Zhiguang Huo of the Department of Biostatistics defends his dissertation on "Statistical Integrative Omics Methods for Disease Subtype Discovery"
Graduate faculty of the University and all other interested parties are invited to attend.
Disease phenotyping by omics data has become a popular approach that potentially can lead to better-personalized treatment. Identifying disease subtypes via unsupervised machine learning is the first step towards this goal. With the accumulation of massive high-throughput omics data sets, omics data integration is essential to improve statistical power and reproducibility. In this thesis, two extensions from sparse K-means method will be introduced.

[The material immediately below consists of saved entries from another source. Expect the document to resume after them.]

(** What one request does to the grants, and what it takes to have an effect. *)
Lemma route_run call q a :
  wp (route call q) (λ r a',
    (∀ x u, has_grant a' x u → has_grant a x u ∨ opens call q a x u) ∧
    (guarded call = true →
      (∃ claims room, asks call q a claims room ∧
         may_enter a claims room (Claims.UserID claims) (password_offered call q)) ∨
      untouched a a' ∧ ¬ answered r)) a.
Proof.
  destruct (is_public call) eqn:Hpub.
  { eapply wp_keeps; [by apply nn_public|]. intros r a' Hn.
    split; [intros x u Hg; left; by apply Hn|]. by destruct call. }
  assert (route call q = requireAuth q (λ claims, authed call claims q)) as -> by (by destruct call).
  unfold requireAuth. apply wp_bind, wp_attempt. unfold wp at 1.
  pose proof (ut_bearer q a) as Ht. pose proof (untouched_no_new _ _ Ht) as Hn. unfold bearer in *.
  destruct (on_auth _ a) as [[claims|e|h] a1] eqn:Ep; cbn [fst snd] in *.
  2,3: split; [intros x u Hg; left; by apply Hn|intros _; right; split; [done|by intros [x ?]]].
  destruct (guarded call) eqn:Hg.
  2: { eapply wp_keeps; [by apply nn_authed|]. intros r a' Hn'.
       split; [intros x u Hx; left; by apply Hn, Hn'|done]. }
  eapply wp_mono; [by apply enters_authed|]. intros r a' [Hgr Hok]. split.
  - intros x u Hx. destruct (Hgr x u Hx) as [Hx'|(room & Hroom & Hrest)]; [left; by apply Hn|].
    right. split; [done|]. exists claims, room. split; [by exists a1|done].
  - intros _. destruct Hok as [(room & Hroom & Hmay)|[Ht2 Hno]]; [|right; split; [by etrans|done]].
    left. exists claims, room. split; [by exists a1|]. destruct Hmay as [?|[?|[Hgrant|?]]];
      [by left|by right; left|right; right; left; by apply Hn|by right; right; right].
Qed.

(** ** Runs *)

(** A reply that is no error. *)
Definition succeeded (r : Response) : bool :=
  match content r with BError _ _ => false | _ => status r <? 300 end.

Lemma handle_succeeded call q a :
  succeeded (handle call q a).1 = true → ∃ r, (route call q a).1 = Ok r.
Proof.
  unfold handle, serve_request. destruct (route call q a) as [[r|e|h] a']; [by eexists| |done].
  cbn [fst]. unfold Respond. by destruct (default _ (as_api e)) as [[? ?] ?].
Qed.
Lemma handle_state call q a : (handle call q a).2 = (route call q a).2.
Proof. unfold handle, serve_request. by destruct (route call q a) as [[] ?]. Qed.

Definition opened (y : happening) (r u : string) : Prop :=
  ∃ call q, what y = ARequest call q ∧ opens call q (before y) r u.
(** Every grant was earned in the past [h]. *)
Definition earned (h : Datatypes.list happening) (a : App) : Prop :=
  ∀ r u, has_grant a r u → ∃ y, y ∈ h ∧ opened y r u.

Lemma earned_act h x a : earned h a → earned (h ++ [mkHappening x a (act x a).1]) (act x a).2.
Proof.
  intros Hh. assert (∀ a', no_new a a' → earned (h ++ [mkHappening x a (act x a).1]) a') as Hsame.
  { intros a' Hn r u Hg. destruct (Hh r u (Hn r u Hg)) as (y & Hy & Ho). exists y. split; [set_solver|done]. }
  destruct x as [call q|fuel|fuel]; cbn [act snd] in *.
  - intros r u. destruct (handle call q a) as [res a'] eqn:E. cbn [fst snd].
    assert (a' = (route call q a).2) as -> by (by rewrite <- handle_state, E).
    pose proof (route_run call q a) as [Hg _]. intros Hx.
    destruct (Hg r u Hx) as [Hx'|Ho].
    + destruct (Hh r u Hx') as (y & Hy & Hyo). exists y. split; [set_solver|done].
    + eexists. split; [apply elem_of_app; right; by left|]. by exists call, q.
  - apply Hsame. apply nn_rooms. auto with grants.
  - apply Hsame. unfold run_ticker. destruct (roomChat (svc a)), (publisher (svc a)); try reflexivity.
    apply nn_rooms. auto with grants.
Qed.

Lemma run_earned xs a h0 h1 y h2 :
  earned h0 a → (run_server xs a).1 = h1 ++ y :: h2 →
  earned (h0 ++ h1) (before y) ∧ answer y = (act (what y) (before y)).1.
Proof.
  revert a h0 h1. induction xs as [|x xs IH]; intros a h0 h1 He; cbn [run_server].
  { cbn. by destruct h1. }
  pose proof (earned_act h0 x a He) as Hx. destruct (act x a) as [r a1] eqn:E.
  destruct (run_server xs a1) as [h a2] eqn:Er. cbn [fst snd] in *.
  destruct h1 as [|z h1]; cbn [app]; intros [= <- Hrest].
  - rewrite app_nil_r. split; [done|]. cbn [what before answer]. by rewrite E.
  - pose proof (IH a1 (h0 ++ [mkHappening x a r]) h1 Hx) as Hi. rewrite Er in Hi.
    rewrite <- app_assoc in Hi. by apply Hi.
Qed.


(** ** Tokens and managers *)

(** Checking a token does no more to the sessions than look up whether it is revoked. *)
Definition looked_up (x y : SessionsT) (now : time) : Prop := y = x ∨ ∃ c j, y = (IsBlacklisted c now j x).2.
Lemma parse_looks tok ty s : looked_up (sessions s) (sessions (ParseToken tok ty s).2) (now_at (S (ticks s))).
Proof.
  unfold ParseToken. cbv zeta. case_bool_decide; [by left|].
  unfold mbind, SM_bind, gets, clock. destruct (ParseWithClaims _ _ _ _) as [c|]; [|by left].
  destruct (negb _ && _); [by left|]. destruct (_ || _); [by left|].
  unfold call_sessions. cbn [ticks pass_tick sessions]. right. exists (ctx_at (S (ticks s))), (Claims.ID c).
  by destruct (IsBlacklisted _ _ _ _) as [[[]|e|h] y].
Qed.
Lemma looked_up_kept `{!SessionContract SessionsT} x y now : looked_up x y now →
  (∀ t u, sc_token y t u = sc_token x t u) ∧ (∀ t j, now ≤ t → sc_black y t j = sc_black x t j).
Proof.
  intros [->|(c & j & ->)]; [done|]. pose proof (IsBlacklisted_law c now j x) as Hb.
  destruct (IsBlacklisted c now j x). by destruct Hb as (_ & ? & ?).
Qed.

(** C20: on every route but the public ones a request whose token is not accepted is
    answered 401 and does nothing: the rooms, the presence, the states, the chat,
    the grants, the accounts and the codes stay as they are, and of the session cache,
    whichever it is, no more is asked than whether the token is revoked; over one that
    keeps its contract every refresh token is kept, and what is revoked is the same
    from the check on. *)
Theorem unauthenticated_refused call q a e a1 :
  is_public call = false → bearer q a = (Err e, a1) →
  (handle call q a).1 = Respond (Unauthorized "authentication required") ∧
  let a' := (handle call q a).2 in
  svc a' = tick_to (tick (svc a')) (svc a) ∧
  users (auth a') = users (auth a) ∧ codes (auth a') = codes (auth a) ∧
  hook (auth a') = hook (auth a) ∧ cfg (auth a') = cfg (auth a) ∧
  uuids (auth a') = uuids (auth a) ∧
  looked_up (sessions (auth a)) (sessions (auth a')) (now_at (S (tick (svc a)))) ∧
  conf a' = conf a ∧ sender a' = sender a ∧
  ipLimiter a' = ipLimiter a ∧ regLastHit a' = regLastHit a ∧
  ∀ SC : SessionContract SessionsT,
    (∀ t u, sc_token (sessions (auth a')) t u = sc_token (sessions (auth a)) t u) ∧
    (∀ t j, now_at (S (tick (svc a))) ≤ t →
       sc_black (sessions (auth a')) t j = sc_black (sessions (auth a)) t j).
Proof.
  intros Hpub Hb. assert (handle call q a = (Respond (Unauthorized "authentication required"), a1)) as ->.
  { unfold handle. assert (route call q = requireAuth q (λ claims, authed call claims q)) as -> by (by destruct call).
    unfold serve_request, requireAuth, mbind, SM_bind, attempt. fold (bearer q). by rewrite Hb. }
  cbn [fst snd]. split; [done|]. unfold bearer, on_auth in Hb.
  set (s0 := at_tick (tick (svc a)) (auth a)) in *.
  pose proof (parse_frame (ExtractBearer (Authorization q)) TokenTypeAccess s0) as Hf.
  pose proof (parse_looks (ExtractBearer (Authorization q)) TokenTypeAccess s0) as Hl.
  destruct (ParseToken _ _ _) as [r s]. injection Hb as -> <-. cbn [fst snd] in Hf, Hl.
  destruct Hf as (? & ? & ? & ? & ?). repeat (split; [done|]). intros SC. by apply looked_up_kept.
Qed.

The first extension is towards a meta-analytic framework to identify novel disease subtypes when expression profiles of multiple cohorts are available. The lasso regularization and meta-analysis identify a unique set of gene features for subtype characterization. An additional pattern matching reward function guarantees consistent subtype signatures across studies. The second extension is towards integrating multi-level omics datasets with the guidance of prior biological knowledge via sparse overlapping group lasso. An algorithm using alternating direction method of multiplier (ADMM) will be applied for fast optimization. For both topics, simulation and real applications in breast cancer and leukemia will show the superior clustering accuracy, feature selection and functional annotation. These methods will improve statistical power, prediction accuracy and reproducibility of disease subtype discovery analysis.